La trampa en este caso es que se trata de valores porcentuales calculados sobre una dieta de 2.000 kcal, que no se ajusta a todo a la realidad de muchas personas, ya que cada uno tenemos unas necesidades distintas. Por eso conviene también fijarse con atención en la cifra exacta (ya sean gramos o miligramos), y no quedarse solo con el porcentaje.

Más allá de los números: el marketing también miente

Otro problema es el lenguaje engañoso en los envases. Etiquetas como “light”, “sin azúcar añadido” o “0 % materia grasa” pueden dar la impresión de que el producto es saludable, cuando en realidad no lo es. Pueden que no tengan azúcar, pero llevan edulcorantes artificiales y siguen siendo ultraprocesados.

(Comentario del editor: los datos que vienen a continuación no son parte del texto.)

(* ===== verification/EncryptionThm.v ===== *)
(** * Sealed records can be read back, whole or projected, after any change of policy *)
From Stdlib Require Import Ascii Lia ZArith.
From stdpp Require Import prelude gmap strings sorting.
From S2P Require Import Prelude GoNum Json Value Filter GoTime Store SecondaryIndex Collection CollInv CollThm Base64.
From S2P Require Import Compactor CompactThm Encryption.

(** ** Envelopes *)

Lemma cut_colon_app a b : colon ∉ a → cut_colon (a ++ colon :: b) = Some (a, b).
Proof.
  induction a as [|c a IH]; intros Ha.
  - cbn [app cut_colon]. by rewrite decide_True.
  - rewrite not_elem_of_cons in Ha. destruct Ha as [Hc Ha]. cbn [app cut_colon].
    rewrite decide_False by congruence. by rewrite IH.
Qed.

Lemma validateKeyID_true id : validateKeyID id = true → id ≠ "" ∧ colon ∉ b_of_s id.
Proof. unfold validateKeyID. intros [H1%negb_true_iff%bool_decide_eq_false H2%bool_decide_eq_true]%andb_true_iff. done. Qed.

Definition envelope_of (keyID : string) (payload : bytes) : bytes :=
  marker ++ [colon] ++ version ++ [colon] ++ b_of_s keyID ++ [colon] ++ b64_encode payload.

Lemma envelope_encrypted keyID payload : IsEncrypted (envelope_of keyID payload) = true.
Proof. unfold IsEncrypted, envelope_of. rewrite (app_assoc marker). apply is_prefix_app. Qed.

Lemma parse_envelope keyID payload :
  validateKeyID keyID = true → parse (envelope_of keyID payload) = Ok (keyID, payload).
Proof.
  intros [Hne Hnc]%validateKeyID_true. unfold parse. rewrite envelope_encrypted. cbn [negb].
  replace (drop (length marker + 1) (envelope_of keyID payload))
    with (version ++ colon :: (b_of_s keyID ++ colon :: b64_encode payload)) by reflexivity.
  rewrite cut_colon_app by (by apply (bool_decide_unpack _)). rewrite cut_colon_app by done.
  rewrite decide_False by naive_solver. rewrite decide_False.
  - by rewrite b64_decode_encode, s_of_b_of_s.
  - intros Hb. apply Hne. rewrite <- (s_of_b_of_s keyID), Hb. done.
Qed.

(** ** Providers *)

(** The current key is a usable key that the provider can find again. *)
Definition provider_ok (p : KeyProvider) : Prop :=
  ∀ id key, Current p = Some (id, key) → validateKeyID id = true ∧ length key = KeySize ∧ ByID p id = Some key.

(** Every key of [p] is still known to [p']. *)
Definition extends (p' p : KeyProvider) : Prop := ∀ id key, ByID p id = Some key → ByID p' id = Some key.

Definition keyring_ok (k : Keyring) : Prop :=
  map_Forall (λ id key, validateKeyID id = true ∧ length key = KeySize) (keys k).

Lemma keyring_provider_ok k : keyring_ok k → provider_ok (keyring_provider k).
Proof.
  intros Hk id key H. cbn in H. apply bind_Some in H as (key' & Hl & [= <- <-]). by destruct (Hk _ _ Hl).
Qed.

Lemma Add_ok k id key k' :
  keyring_ok k → Add k id key = Ok k' → keyring_ok k' ∧ currentID k' = currentID k ∧ keys k' = <[id := key]> (keys k).
Proof.
  intros Hk. unfold Add. destruct (validateKeyID id) eqn:Ev; [|done]. cbn [negb]. case_decide as Hl; [done|].
  intros [= <-]. split; [|done]. apply map_Forall_insert_2; [|done]. split; [done|]. lia.
Qed.

Lemma SetCurrent_ok k id k' : keyring_ok k → SetCurrent k id = Ok k' → keyring_ok k' ∧ keys k' = keys k ∧ is_Some (Current (keyring_provider k')).
Proof.
  intros Hk. unfold SetCurrent. destruct (keys k !! id) as [key|] eqn:E; [|done]. intros [= <-].
  split_and!; [done|done|]. exists (id, key). cbn. by rewrite E.
Qed.

(** ** Projections *)

(** The values of [data] at the fields [l], over [out]. *)
Definition picked (data : vdata) (l : list string) (out : vdata) : vdata :=
  foldl (λ out f, match data !! f with Some v => <[f := v]> out | None => out end) out l.

Lemma picked_lookup data l out k :
  picked data l out !! k = if decide (k ∈ l) then data !! k ∪ out !! k else out !! k.
Proof.
  revert out. induction l as [|f l IH]; intros out; [done|]. unfold picked in *. cbn [foldl]. rewrite IH.
  destruct (decide (k = f)) as [->|Hne].
  - rewrite (decide_True (P := f ∈ f :: l)) by set_solver.
    destruct (data !! f) as [v|] eqn:E; [|by case_decide; destruct (out !! f)].
    rewrite lookup_insert_eq. by case_decide; [destruct (out !! f)|destruct (out !! f)].
  - assert (Hout : (match data !! f with Some v => <[f := v]> out | None => out end) !! k = out !! k).
    { destruct (data !! f); [by apply lookup_insert_ne|done]. }
    rewrite Hout. destruct (decide (k ∈ l)); [by rewrite decide_True by set_solver|by rewrite decide_False by set_solver].
Qed.

Lemma ProjectData_lookup data fields k :
  ProjectData data fields !! k =
  match fields with [] => data !! k | _ => if decide (k = KeyField ∨ k ∈ fields) then data !! k else None end.
Proof.
  destruct fields as [|f fs]; [done|]. unfold ProjectData. fold (picked data (f :: fs) ∅).
  destruct (decide (k = KeyField)) as [->|Hne].
  - rewrite decide_True by (by left). destruct (data !! KeyField) as [v|] eqn:E; [by rewrite lookup_insert_eq|].
    rewrite picked_lookup, E. by case_decide.
  - assert (Hpk : (match data !! KeyField with Some v => <[KeyField := v]> (picked data (f :: fs) ∅) | None => picked data (f :: fs) ∅ end) !! k
      = picked data (f :: fs) ∅ !! k).
    { destruct (data !! KeyField); [by apply lookup_insert_ne|done]. }
    rewrite Hpk, picked_lookup, lookup_empty. destruct (decide (k ∈ f :: fs)).
    + rewrite decide_True by (by right). by destruct (data !! k).
    + by rewrite decide_False by naive_solver.
Qed.

Section sound.
Context (seal_ : bytes → bytes → bytes → bytes → bytes).
Context (open_ : bytes → bytes → bytes → bytes → option bytes).

(** What the cipher promises: a sealed text opens under its key, nonce and
    associated data. *)
Context (open_seal : ∀ key nonce pt ad,
  length key = KeySize → length nonce = NonceSize → open_ key nonce (seal_ key nonce pt ad) ad = Some pt).

Lemma Encrypt_ok key keyID nonce pt ad :
  validateKeyID keyID = true → length key = KeySize →
  Encrypt seal_ key keyID nonce pt ad = Ok (envelope_of keyID (nonce ++ seal_ key nonce pt ad)).
Proof. intros Hv Hk. unfold Encrypt. rewrite Hv. cbn [negb]. by rewrite decide_False by lia. Qed.

Lemma Decrypt_envelope key keyID nonce pt ad :
  validateKeyID keyID = true → length key = KeySize → length nonce = NonceSize →
  Decrypt open_ key (envelope_of keyID (nonce ++ seal_ key nonce pt ad)) ad = Ok pt.
Proof.
  intros Hv Hk Hn. unfold Decrypt. rewrite parse_envelope by done. cbn [res_bind snd].
  rewrite decide_False by lia. rewrite length_app, Hn.
  replace (NonceSize + _ <? NonceSize) with false by (symmetry; apply Nat.ltb_ge; lia).
  rewrite <- Hn, take_app_length, drop_app_length. by rewrite open_seal.
Qed.

Lemma DecryptWith_envelope p key keyID nonce pt ad :
  validateKeyID keyID = true → length key = KeySize → length nonce = NonceSize → ByID p keyID = Some key →
  DecryptWith open_ p (envelope_of keyID (nonce ++ seal_ key nonce pt ad)) ad = Ok pt.
Proof.
  intros Hv Hk Hn Hb. unfold DecryptWith, KeyID. rewrite parse_envelope by done. cbn [res_bind]. rewrite Hb.
  by apply Decrypt_envelope.
Qed.

(** ** Reading back what was sealed *)

(** The stored form of a field: sealed under the policy, or in the clear. *)
Definition opens_to (e : policyEncryptor) (stored data : vdata) : Prop :=
  ∀ f, match stored !! f with
       | None => data !! f = None
       | Some v => ∃ v0, data !! f = Some v0 ∧ maybeDecryptValue open_ e f v = Ok v0
       end.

Una encuesta de la Organización de Consumidores y Usuarios (OCU) ya reveló que más del 70% de los españoles reconoce sentirse confundido con los mensajes publicitarios de los alimentos. La industria sabe jugar sus cartas, y el etiquetado es una de sus herramientas más eficaces para hacerlo.

Por todo esto, saber leer bien el etiquetado no es una obsesión nutricional ilegítima, sino un acto de alfabetización alimentaria. La FDA estadounidense lo resume en tres pasos: empieza por la porción, sigue por las calorías y después interpreta los nutrientes clave.

En última instancia, lo importante no es memorizar cifras, sino entender qué papel juegan los alimentos en el conjunto de nuestra dieta. Porque lo que decides en el pasillo del supermercado puede influir tanto en tu salud como en la consulta de un médico.